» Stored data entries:
--- START ---

Lemma chan_poll_inv s : chan_inv s -> recv_gone (cv_state (ch s)) = false -> chan_inv (chan_poll s).
Proof.
  intros I Hg. unfold chan_poll. rewrite recv_poll_spec.
  assert (Hcl : waiters (cv_wakers (wait_drop (default None (ch_token s)) (ch s))) = []).
  { destruct (ch_token s) as [token|] eqn:Et; simpl; [by apply (wait_drop_clean s)|].
    rewrite (ci_waiters s I), Et. done. }
  destruct I as [Is If Ig Iw It Ii Ik].
  destruct s as [[[d n g] [ws nid]] tok wk sent got]; simpl in *. subst g.
  destruct d as [|x d]; [destruct (n =? 0) eqn:En; breflect; simpl|].
  - rewrite app_nil_r in If. destruct tok as [[id|]|]; [|done|]; simpl in *; split; simpl; try done;
      intros _; by rewrite If, !app_nil_r.
  - destruct tok as [[id|]|]; [|done|]; simpl.
    + assert (wk = false) as ->.
      { destruct wk; [|done]. destruct (proj1 (Ik ltac:(done)) eq_refl); done. }
      split; simpl; try done.
    + subst ws. split; simpl; try done. intros _. split; [done|]. intros []; done.
  - simpl in Hcl. destruct tok as [[id|]|]; [|done|]; simpl in *; split; simpl; try done;
      intros _; by rewrite If, <- app_assoc.
Qed.

Lemma chan_reach_inv s : rtc chan_step chan_init s -> chan_inv s.
Proof.
  intros Hr. assert (H' : forall a b, rtc chan_step a b -> chan_inv a -> chan_inv b).
  { intros a b Hab. induction Hab as [a|a b c Hs _ IH]; [done|]. intros I. apply IH.
    destruct Hs; auto using chan_send_inv, chan_clone_inv, chan_drop_inv, chan_poll_inv, chan_cancel_inv, chan_gone_inv. }
  by apply (H' chan_init); [|apply chan_init_inv].
Qed.

(** C33: the channel delivers every message once and in order, and its receiver is never left
    asleep: while the receiver lives, what was sent is what it got followed by what is
    queued; a [recv] that waits has been woken exactly when there is a message or no
    sender is left, and then its next poll is [Ready], with the oldest message or [None]. *)
Theorem mpsc_correct s : rtc chan_step chan_init s ->
  (recv_gone (cv_state (ch s)) = false -> ch_sent s = ch_got s ++ mp_data (cv_state (ch s))) /\
  (recv_gone (cv_state (ch s)) = true -> mp_data (cv_state (ch s)) = []) /\
  (ch_token s <> None ->
    (ch_woken s = true <-> mp_data (cv_state (ch s)) <> [] \/ senders (cv_state (ch s)) = 0) /\
    (ch_woken s = true -> forall token, (recv_poll token (ch s) 0).1.1 = Some (head (mp_data (cv_state (ch s)))))).
Proof.
  intros Hr. destruct (chan_reach_inv s Hr) as [Is If Ig Iw It Ii Ik].
  split; [done|]. split; [intros Hg; by apply Ig|]. intros Ht. split; [by apply Ik|].
  intros Hw token. rewrite recv_poll_spec. apply Ik in Hw; [|done].
  destruct (mp_data (cv_state (ch s))) as [|d rest]; [|done].
  destruct Hw as [Hw| ->]; done.
Qed.
End Channel.

(** The receiver waits, a message is sent. *)
Definition demo_chan : ChanSys (T := Z) :=
  let s := chan_poll chan_init in chan_update s (send (ch s) 7) [7].

Lemma mpsc_correct_witness : ch_woken demo_chan = true /\ (recv_poll (Some 0) (ch demo_chan) 0).1.1 = Some (Some 7).
Proof.
  assert (Hr : rtc chan_step chan_init demo_chan).
  { eapply rtc_l; [by apply ch_poll|]. apply rtc_once. by apply (ch_send (chan_poll chan_init) 7). }
  split; [reflexivity|]. destruct (mpsc_correct demo_chan Hr) as (_ & _ & H). by apply H.
Defined.

(** * A waiter that is woken for nothing *)

(** [WaitUntil] keeps its token after the wake-up that removed its entry, so a poll that
    finds the predicate still false does not register again.  Two tasks wait for a token:
    the waker of task 1 is taken, a third party takes the item first, and from then on
    task 1 sleeps through every later update. *)
Definition take_item (s : Z) : option unit * Z := if 0 <? s then (Some tt, s - 1) else (None, s).
Definition put_item (s : Z) : WakeupType * Z := (WakeOne, s + 1).

Lemma wait_until_lost_wakeup :
  let '(r1, tok1, c1) := cv_wait_poll take_item None (cv_new 0) 1 in
  let (w1, c2) := cv_update c1 put_item in
  let '(r2, _, c3) := cv_wait_poll take_item None c2 2 in
  let '(r3, tok3, c4) := cv_wait_poll take_item tok1 c3 1 in
  let (w2, c5) := cv_update c4 put_item in
  r1 = None /\ w1 = [1] /\ r2 = Some tt /\ r3 = None /\ tok3 <> None /\ w2 = [] /\ cv_state c5 = 1.
Proof. by vm_compute. Qed.
Lemma merge_scan_spec fuel : forall i rs nr,
  regions_wf rs -> region_ok nr ->
  (forall j r, (j < i)%nat -> rs !! j = Some r -> merge r nr = None) ->
  (length rs - i + 1 + length rs * (length rs + 1) <= fuel)%nat ->
  exists rs' nr', merge_scan fuel i rs nr = Return (rs', nr') /\
    regions_wf rs' /\ region_ok nr' /\
    (forall r, r ∈ rs' -> merge r nr' = None) /\
    (length rs' <= length rs)%nat /\
    (forall r, r ∈ rs' -> r ∈ rs) /\ rsize nr <= rsize nr' /\
    (forall a, covered rs' a \/ a ∈ nr' <-> covered rs a \/ a ∈ nr).
Proof.
  induction fuel as [|fuel IH]; intros i rs nr Hwf Hnr Hdone Hfuel; [lia|]. simpl.
  destruct (rs !! i) as [ex|] eqn:Ei.
  - pose proof (lookup_lt_Some _ _ _ Ei) as Hi.
    assert (Hex : region_ok ex) by (eapply regions_wf_ok; [done|]; eapply list_elem_of_lookup_2, Ei).
    destruct (merge ex nr) as [m|] eqn:Em.
    + pose proof (merge_Some _ _ _ Hex Hnr Em) as (Hm & Hm1 & Hm2 & _).
      destruct (IH 0%nat (delete i rs) m)
        as (rs' & nr' & E & Hwf' & Hnr' & Hsep & Hlen & Hsub & Hsz & Hcov).
      * by apply regions_wf_delete.
      * done.
      * lia.
      * rewrite length_delete by eauto. nia.
      * exists rs', nr'. rewrite length_delete in Hlen by eauto.
        do 4 (split; [done|]). split; [lia|].
        split; [intros r Hr; eapply list_elem_of_delete_inv, Hsub, Hr|].
        split; [rsolve|]. intros a. rewrite Hcov.
        rewrite (merge_elem_of _ _ _ _ Hex Hnr Em), (covered_delete rs i ex a Ei). tauto.
    + apply IH; [done|done| |lia]. intros j r Hj Hr.
      destruct (decide (j = i)) as [->|]; [by simplify_eq|]. apply (Hdone j); [lia|done].
  - exists rs, nr. apply lookup_ge_None in Ei.
    do 3 (split; [done|]). split; [|split; [lia|split; [done|split; [lia|done]]]].
    intros r (j & Hj)%list_elem_of_lookup. apply (Hdone j); [|done].
    apply lookup_lt_Some in Hj. lia.
Qed.

(** Where a region that touches no entry goes. *)
Lemma insert_position_wf rs nr :
  regions_wf rs -> region_ok nr -> (forall r, r ∈ rs -> merge r nr = None) ->
  let idx := default (length rs) (position (fun x => start_address x >? start_address nr) rs) in
  regions_wf (take idx rs ++ nr :: drop idx rs).
Proof.
  intros Hwf Hnr Hsep.
  assert (Hs : forall r, r ∈ rs -> gapped r nr \/ gapped nr r).
  { intros r Hr. apply merge_None; [by eapply regions_wf_ok|done|by apply Hsep]. }
  assert (exists l1 l2, rs = l1 ++ l2 /\
    length l1 = default (length rs) (position (fun x => start_address x >? start_address nr) rs) /\
    (forall r, r ∈ l1 -> start_address r <= start_address nr) /\
    (forall r, r ∈ l2 -> start_address nr < start_address r))
    as (l1 & l2 & E & Hidx & H1 & H2).
  { destruct (position _ rs) as [i|] eqn:Ep; simpl.
    - apply position_Some in Ep as (l1 & x & l2 & -> & Hlen & Hx & Hf).
      rewrite list.Forall_forall in Hf. breflect. exists l1, (x :: l2).
      repeat split; [done| |].
      + intros r Hr. specialize (Hf r Hr). breflect. lia.
      + destruct Hwf as [Hok Hsort]. rewrite list.Forall_forall in Hok.
        apply SSorted_app_iff in Hsort as (_ & [_ Hg]%SSorted_cons_iff & _).
        intros r [->|Hr]%elem_of_cons; [lia|]. specialize (Hg r Hr). unfold gapped in Hg.
        assert (region_ok x) by (apply Hok; set_solver). rsolve.
    - apply position_None in Ep. rewrite list.Forall_forall in Ep.
      exists rs, []. rewrite app_nil_r. repeat split; [|set_solver].
      intros r Hr. specialize (Ep r Hr). breflect. lia. }
  cbv zeta. rewrite <- Hidx. rewrite E at 1 2.
  rewrite take_app_length, drop_app_length.
  destruct Hwf as [Hok Hsort]. rewrite E in Hok, Hsort.
  apply Forall_app in Hok as [Hok1 Hok2]. rewrite !list.Forall_forall in *.
  apply SSorted_app_iff in Hsort as (Hs1 & Hs2 & Hs12).
  assert (Hb : forall r, r ∈ l1 -> gapped r nr).
  { intros r Hr. specialize (H1 r Hr). specialize (Hok1 r Hr).
    destruct (Hs r) as [|Hg]; [set_solver|done|]. unfold gapped in Hg. rsolve. }
  assert (Ha : forall r, r ∈ l2 -> gapped nr r).
  { intros r Hr. specialize (H2 r Hr). specialize (Hok2 r Hr).
    destruct (Hs r) as [Hg|]; [set_solver| |done]. unfold gapped in Hg. rsolve. }
  split.
  - apply Forall_app. split; [by apply list.Forall_forall|].
    constructor; [done|by apply list.Forall_forall].
  - apply SSorted_app_iff. split; [done|]. split.
    + by apply SSorted_cons_iff.
    + intros x y Hx [->|Hy]%elem_of_cons; auto.
Qed.
(** The search for a block: lists of smaller orders are empty. *)
Lemma pop_block_spec orders : forall s, inv s -> Forall (fun o => 0 <= o <= MAX_ORDER) orders ->
  exists r s1, pop_block orders s = Return (r, s1) /\
    match r with
    | None => s1 = s /\ forall o, o ∈ orders -> fl s o = []
    | Some (p, c) => exists os1 os2 l2 s2,
        orders = os1 ++ c :: os2 /\ (forall o, o ∈ os1 -> fl s o = []) /\
        st s p = Some (Free c) /\ set_state s1 p Uninitialized = Return s2 /\
        inv s2 /\ hole s2 p c /\ same_geometry s s2 /\
        frames s2 = <[p := mkFrame Uninitialized false]> (frames s) /\
        fl s c = p :: l2 /\ fl s2 c = l2 /\ lists_except s s2 c
    end.
Proof.
  induction orders as [|o orders IH]; intros s I Hos; cbn [pop_block].
  { exists None, s. split; [done|]. split; [done|]. by intros ? ?%not_elem_of_nil. }
  inversion Hos as [|? ? Ho Hos']; subst.
  destruct (free_list_ok s o I Ho) as (l & Hl & Hfl). rewrite Hl. ostep.
  destruct (fl s o) as [|p t] eqn:Efl.
  { rewrite ll_pop_nil by done. destruct (IH s I Hos') as (r & s1 & E & Hr).
    exists r, s1. split; [done|]. destruct r as [[p c]|].
    - destruct Hr as (os1 & os2 & l2 & s2 & -> & Hnil & Hrest).
      exists (o :: os1), os2, l2, s2. split; [done|]. split; [|done].
      intros o' [->|?]%elem_of_cons; auto.
    - destruct Hr as [-> Hnil]. split; [done|]. intros o' [->|?]%elem_of_cons; auto. }
  destruct (ll_pop_cons l p t) as (l' & -> & Hl'); [done|].
  assert (Hst : st s p = Some (Free o)).
  { apply (i_fl s I); [done|]. rewrite Efl. by left. }
  assert (Hblk : block s p o) by (by exists (Free o)).
  pose proof (i_fits s I p o Hblk) as (_ & _ & Hp0 & Hp1).
  pose proof (pow2_pos o ltac:(lia)). pose proof (i_geom s I) as (Hg1 & Hg2 & Hg3).
  destruct (get_frame_ok s p I ltac:(lia)) as (f & Hf & _).
  unfold set_link. rewrite (get_frame_eq _ p f) by (simpl; done || lia). cbn [obind].
  eexists (Some (p, o)), _. split; [done|].
  unfold set_state. erewrite get_frame_eq by (simpl; done || lia || apply lookup_insert_eq).
  cbn [obind link]. exists [], orders, t. eexists. do 2 (split; [done || by intros ? ?%not_elem_of_nil|]).
  split; [done|]. split; [done|].
  match goal with |- inv ?x /\ _ => set (s' := x) end.
  assert (Hfr : frames s' = <[p := mkFrame Uninitialized false]> (frames s)).
  { simpl. by rewrite insert_insert_eq. }
  assert (Hlist : forall o', 0 <= o' -> fl s' o' = if decide (o' = o) then t else fl s o').
  { intros o' Ho'. transitivity (fl (set_free_list s o l') o'); [done|].
    rewrite fl_set_free_list; [|apply I|done|done]. by rewrite Hl'. }
  assert (Hfo : fl s' o = t) by (rewrite Hlist by lia; by rewrite decide_True).
  assert (Hex : lists_except s s' o) by (intros ? ? ?; rewrite Hlist by lia; by rewrite decide_False).
  assert (Hlen : length (free_lists s') = 11%nat).
  { simpl. by rewrite length_insert, (i_lists s I). }
  destruct (unfree_inv s s' p o [] t) as [I' Hh]; done.
Qed.

(** ** Tails of allocated blocks *)

Definition owner_order (x : FrameState) : option Z :=
  match x with
  | AllocatedHead info => Some (order info)
  | SlabFrame _ => Some SLAB_FRAME_ALLOC_ORDER
  | _ => None
  end.

Definition owned (s : FA) (p o : Z) : Prop := exists x, st s p = Some x /\ owner_order x = Some o.

Definition tails_of (s : FA) (p o : Z) : Prop :=
  forall i, 0 < i < 2 ^ o -> st s (p + i) = Some (AllocatedTail p).

Definition tails (s : FA) : Prop := forall p o, owned s p o -> tails_of s p o.

Lemma owned_block s p o : owned s p o -> block s p o.
Proof. intros (x & Hx & Ho). exists x. split; [done|]. by destruct x. Qed.

Lemma owned_update s s' p f q o : frames s' = <[p := f]> (frames s) ->
  owned s' q o <-> if decide (q = p) then owner_order (state f) = Some o else owned s q o.
Proof.
  intros Hf. unfold owned. rewrite (st_insert s s' p _ q Hf).
  destruct (decide (q = p)); naive_solver.
Qed.

(** Frames outside the tails of other blocks can change freely. *)
Lemma tails_update s s' p f : tails s -> frames s' = <[p := f]> (frames s) ->
  (forall q o, q <> p -> owned s q o -> p <= q \/ q + 2 ^ o <= p) ->
  (forall o, owner_order (state f) = Some o -> tails_of s p o) -> tails s'.
Proof.
  intros Ht Hf Hout Hp q o. rewrite (owned_update s s' p f q o Hf).
  intros Ho i Hi. rewrite (st_insert s s' p f _ Hf). destruct (decide (q = p)) as [->|Hne].
  - rewrite decide_False by lia. by apply (Hp o).
  - destruct (decide (q + i = p)) as [<-|].
    + destruct (Hout q o Hne Ho); lia.
    + by apply (Ht q o).
Qed.

Lemma outside_block s p o q o' : inv s -> block s p o -> q <> p -> owned s q o' ->
  p <= q \/ q + 2 ^ o' <= p.
Proof.
  intros I Hp Hne Hq%owned_block. pose proof (block_pow s p o I Hp).
  destruct (i_disj s I p o q o' Hp Hq) as [?|?]; [congruence|lia..].
Qed.

Lemma outside_hole s p o r q o' : inv s -> hole s p o -> p <= r < p + 2 ^ o -> owned s q o' ->
  r < q \/ q + 2 ^ o' <= r.
Proof.
  intros I (_ & Hd & _) Hr Hq%owned_block. destruct (Hd q o' Hq); lia.
Qed.

Lemma tails_hole s s' p o r f : inv s -> hole s p o -> p <= r < p + 2 ^ o -> tails s ->
  frames s' = <[r := f]> (frames s) -> owner_order (state f) = None -> tails s'.
Proof.
  intros I Hh Hr Ht Hf Ho. eapply tails_update; [done|done| |by rewrite Ho].
  intros q o' _ Hq. destruct (outside_hole s p o r q o' I Hh Hr Hq); lia.
Qed.

Lemma tails_drop s s' p o f : inv s -> block s p o -> tails s ->
  frames s' = <[p := f]> (frames s) -> owner_order (state f) = None -> tails s'.
Proof.
  intros I Hb Ht Hf Ho. eapply tails_update; [done|done| |by rewrite Ho].
  intros q o' Hne Hq. by eapply outside_block.
Qed.

(** ** Page accounting *)

Definition count_orders (s : FA) (os : list Z) : Z :=
  foldr (fun o acc => 2 ^ o * Z.of_nat (length (fl s o)) + acc) 0 os.

Definition all_orders : list Z := seqZ 0 (MAX_ORDER + 1).
Definition free_count (s : FA) : Z := count_orders s all_orders.

Lemma elem_of_all_orders o : o ∈ all_orders <-> 0 <= o <= MAX_ORDER.
Proof. unfold all_orders. rewrite elem_of_seqZ. unfold MAX_ORDER. lia. Qed.

Lemma count_orders_change s s' o d os : NoDup os ->
  (forall o', o' ∈ os -> o' <> o -> fl s' o' = fl s o') ->
  Z.of_nat (length (fl s' o)) = Z.of_nat (length (fl s o)) + d ->
  count_orders s' os = count_orders s os + if decide (o ∈ os) then d * 2 ^ o else 0.
Proof.
  intros Hnd Hex Hlen. induction os as [|x os IH]; [done|].
  inversion Hnd; subst. cbn [count_orders foldr]. fold (count_orders s' os) (count_orders s os).
  rewrite IH; [|done|intros; apply Hex; [by right|done]].
  destruct (decide (x = o)) as [->|Hne].
  - rewrite Hlen. rewrite (decide_False (P := o ∈ os)) by done.
    rewrite decide_True by (by left). lia.
  - rewrite Hex by (done || by left). destruct (decide (o ∈ os)).
    + rewrite decide_True by (by right). lia.
    + rewrite decide_False by set_solver. lia.
Qed.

--- END ---

» Task details: For this exercise, output exactly the lines above from the line with "assert (region_ok x)" to the line with "(Hok2 r Hr).", counting both, and leave out the rest.

» Result for this task:
        assert (region_ok x) by (apply Hok; set_solver). rsolve.
    - apply position_None in Ep. rewrite list.Forall_forall in Ep.
      exists rs, []. rewrite app_nil_r. repeat split; [|set_solver].
      intros r Hr. specialize (Ep r Hr). breflect. lia. }
  cbv zeta. rewrite <- Hidx. rewrite E at 1 2.
  rewrite take_app_length, drop_app_length.
  destruct Hwf as [Hok Hsort]. rewrite E in Hok, Hsort.
  apply Forall_app in Hok as [Hok1 Hok2]. rewrite !list.Forall_forall in *.
  apply SSorted_app_iff in Hsort as (Hs1 & Hs2 & Hs12).
  assert (Hb : forall r, r ∈ l1 -> gapped r nr).
  { intros r Hr. specialize (H1 r Hr). specialize (Hok1 r Hr).
    destruct (Hs r) as [|Hg]; [set_solver|done|]. unfold gapped in Hg. rsolve. }
  assert (Ha : forall r, r ∈ l2 -> gapped nr r).
  { intros r Hr. specialize (H2 r Hr). specialize (Hok2 r Hr).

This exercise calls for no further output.